Data supplied below:

(** ** Exceptions *)

Inductive Exn : Type :=
  | AssertionError (msg : string)
  | UnboundLocalError (name : string)
  | RuntimeError (msg : string)
  | ConfigurationError (msg : string).

#[global] Instance Exn_eq_dec : EqDecision Exn.
Proof. solve_decision. Defined.

(** Outcome of a call: a value, or a raised exception. *)
Inductive Res (A : Type) : Type :=
  | Ok (a : A)
  | Raise (e : Exn).
Arguments Ok {A} a.
Arguments Raise {A} e.

#[global] Instance Res_eq_dec {A : Type} `{EqDecision A} : EqDecision (Res A).
Proof. solve_decision. Defined.

(** ** dolfin Functions *)

(** The degrees of freedom of one scalar sub-space. *)
Definition Field : Type := list Qc.

(** A [dolfin.Function]: component 0 and the components after it.  A
    function on a scalar space has no further component. *)
Record Function : Type := mkFunction { sub0 : Field; rest : list Field }.

#[global] Instance Function_eq_dec : EqDecision Function.
Proof. solve_decision. Defined.

Definition components (f : Function) : list Field := sub0 f :: rest f.

Definition scalar (x : Field) : Function := {| sub0 := x; rest := [] |}.

(** [f.sub(i)]: the i-th sub-function, a function on a scalar space. *)
Definition sub (f : Function) (i : nat) : option Function :=
  scalar <$> components f !! i.

(** [FunctionAssigner(VS.sub(0), V).assign(receiver.sub(0), v)]: the
    assigner was built for a scalar source space [V]; it copies the dofs of
    [v] into component 0 of the receiver and touches nothing else.  A source
    that is not a function on a scalar space is refused by dolfin. *)
Definition FunctionAssigner_assign (receiver v : Function) : Res Function :=
  match rest v with
  | [] => Ok {| sub0 := sub0 v; rest := rest receiver |}
  | _ :: _ => Raise (RuntimeError "FunctionAssigner: source is not in the assigning space")
  end.

(** ** Parameters *)

Module SplittingParameters.
Record t : Type := { theta : Qc; apply_stimulus_current_to_pde : bool }.
End SplittingParameters.

Module BidomainParameters.
Record t : Type := { theta : Qc; solver : string }.
End BidomainParameters.

Module SingleCellParameters.
Record t : Type := { solver : string }.
End SingleCellParameters.

Inductive LinearSolverParameters : Type := KrylovParameters | LUParameters.

#[global] Instance SplittingParameters_eq_dec : EqDecision SplittingParameters.t.
Proof. solve_decision. Defined.

#[global] Instance BidomainParameters_eq_dec : EqDecision BidomainParameters.t.
Proof. solve_decision. Defined.

#[global] Instance SingleCellParameters_eq_dec : EqDecision SingleCellParameters.t.
Proof. solve_decision. Defined.

#[global] Instance LinearSolverParameters_eq_dec : EqDecision LinearSolverParameters.
Proof. solve_decision. Defined.

(** ** The cardiac model *)

(** A [dolfin.Expression], by its source. *)
Record Expression : Type := { cppcode : string }.

(** What the solver reads off the model: [stimulus()] and
    [applied_current()]. *)
Record CardiacModel : Type :=
  { stimulus : Expression; applied_current : Expression }.

#[global] Instance Expression_eq_dec : EqDecision Expression.
Proof. solve_decision. Defined.

#[global] Instance CardiacModel_eq_dec : EqDecision CardiacModel.
Proof. solve_decision. Defined.

(** ** Sub-solver objects

    The classes of [xalbrain.cellsolver], [xalbrain.bidomainsolver] and
    [xalbrain.monodomainsolver] are collaborators.  An object is recorded by
    its class and the keyword arguments it was constructed with. *)

Inductive ODESolverClass : Type := BasicCardiacODESolver | CardiacODESolver.

Inductive PDESolverClass : Type :=
  | BasicBidomainSolver | BidomainSolver
  | BasicMonodomainSolver | MonodomainSolver.

Module ODESolver.
Record t : Type :=
  { class : ODESolverClass;
    parameters : SingleCellParameters.t;
    I_s : option Expression }.
End ODESolver.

End of Data supplied.

▸ Aim of the exercise: Once the records end, copy them all again exactly.

▸ Response to the exercise:
(** ** Exceptions *)

Inductive Exn : Type :=
  | AssertionError (msg : string)
  | UnboundLocalError (name : string)
  | RuntimeError (msg : string)
  | ConfigurationError (msg : string).

#[global] Instance Exn_eq_dec : EqDecision Exn.
Proof. solve_decision. Defined.

(** Outcome of a call: a value, or a raised exception. *)
Inductive Res (A : Type) : Type :=
  | Ok (a : A)
  | Raise (e : Exn).
Arguments Ok {A} a.
Arguments Raise {A} e.

#[global] Instance Res_eq_dec {A : Type} `{EqDecision A} : EqDecision (Res A).
Proof. solve_decision. Defined.

(** ** dolfin Functions *)

(** The degrees of freedom of one scalar sub-space. *)
Definition Field : Type := list Qc.

(** A [dolfin.Function]: component 0 and the components after it.  A
    function on a scalar space has no further component. *)
Record Function : Type := mkFunction { sub0 : Field; rest : list Field }.

#[global] Instance Function_eq_dec : EqDecision Function.
Proof. solve_decision. Defined.

Definition components (f : Function) : list Field := sub0 f :: rest f.

Definition scalar (x : Field) : Function := {| sub0 := x; rest := [] |}.

(** [f.sub(i)]: the i-th sub-function, a function on a scalar space. *)
Definition sub (f : Function) (i : nat) : option Function :=
  scalar <$> components f !! i.

(** [FunctionAssigner(VS.sub(0), V).assign(receiver.sub(0), v)]: the
    assigner was built for a scalar source space [V]; it copies the dofs of
    [v] into component 0 of the receiver and touches nothing else.  A source
    that is not a function on a scalar space is refused by dolfin. *)
Definition FunctionAssigner_assign (receiver v : Function) : Res Function :=
  match rest v with
  | [] => Ok {| sub0 := sub0 v; rest := rest receiver |}
  | _ :: _ => Raise (RuntimeError "FunctionAssigner: source is not in the assigning space")
  end.

(** ** Parameters *)

Module SplittingParameters.
Record t : Type := { theta : Qc; apply_stimulus_current_to_pde : bool }.
End SplittingParameters.

Module BidomainParameters.
Record t : Type := { theta : Qc; solver : string }.
End BidomainParameters.

Module SingleCellParameters.
Record t : Type := { solver : string }.
End SingleCellParameters.

Inductive LinearSolverParameters : Type := KrylovParameters | LUParameters.

#[global] Instance SplittingParameters_eq_dec : EqDecision SplittingParameters.t.
Proof. solve_decision. Defined.

#[global] Instance BidomainParameters_eq_dec : EqDecision BidomainParameters.t.
Proof. solve_decision. Defined.

#[global] Instance SingleCellParameters_eq_dec : EqDecision SingleCellParameters.t.
Proof. solve_decision. Defined.

#[global] Instance LinearSolverParameters_eq_dec : EqDecision LinearSolverParameters.
Proof. solve_decision. Defined.

(** ** The cardiac model *)

(** A [dolfin.Expression], by its source. *)
Record Expression : Type := { cppcode : string }.

(** What the solver reads off the model: [stimulus()] and
    [applied_current()]. *)
Record CardiacModel : Type :=
  { stimulus : Expression; applied_current : Expression }.

#[global] Instance Expression_eq_dec : EqDecision Expression.
Proof. solve_decision. Defined.

#[global] Instance CardiacModel_eq_dec : EqDecision CardiacModel.
Proof. solve_decision. Defined.

(** ** Sub-solver objects

    The classes of [xalbrain.cellsolver], [xalbrain.bidomainsolver] and
    [xalbrain.monodomainsolver] are collaborators.  An object is recorded by
    its class and the keyword arguments it was constructed with. *)

Inductive ODESolverClass : Type := BasicCardiacODESolver | CardiacODESolver.

Inductive PDESolverClass : Type :=
  | BasicBidomainSolver | BidomainSolver
  | BasicMonodomainSolver | MonodomainSolver.

Module ODESolver.
Record t : Type :=
  { class : ODESolverClass;
    parameters : SingleCellParameters.t;
    I_s : option Expression }.
End ODESolver.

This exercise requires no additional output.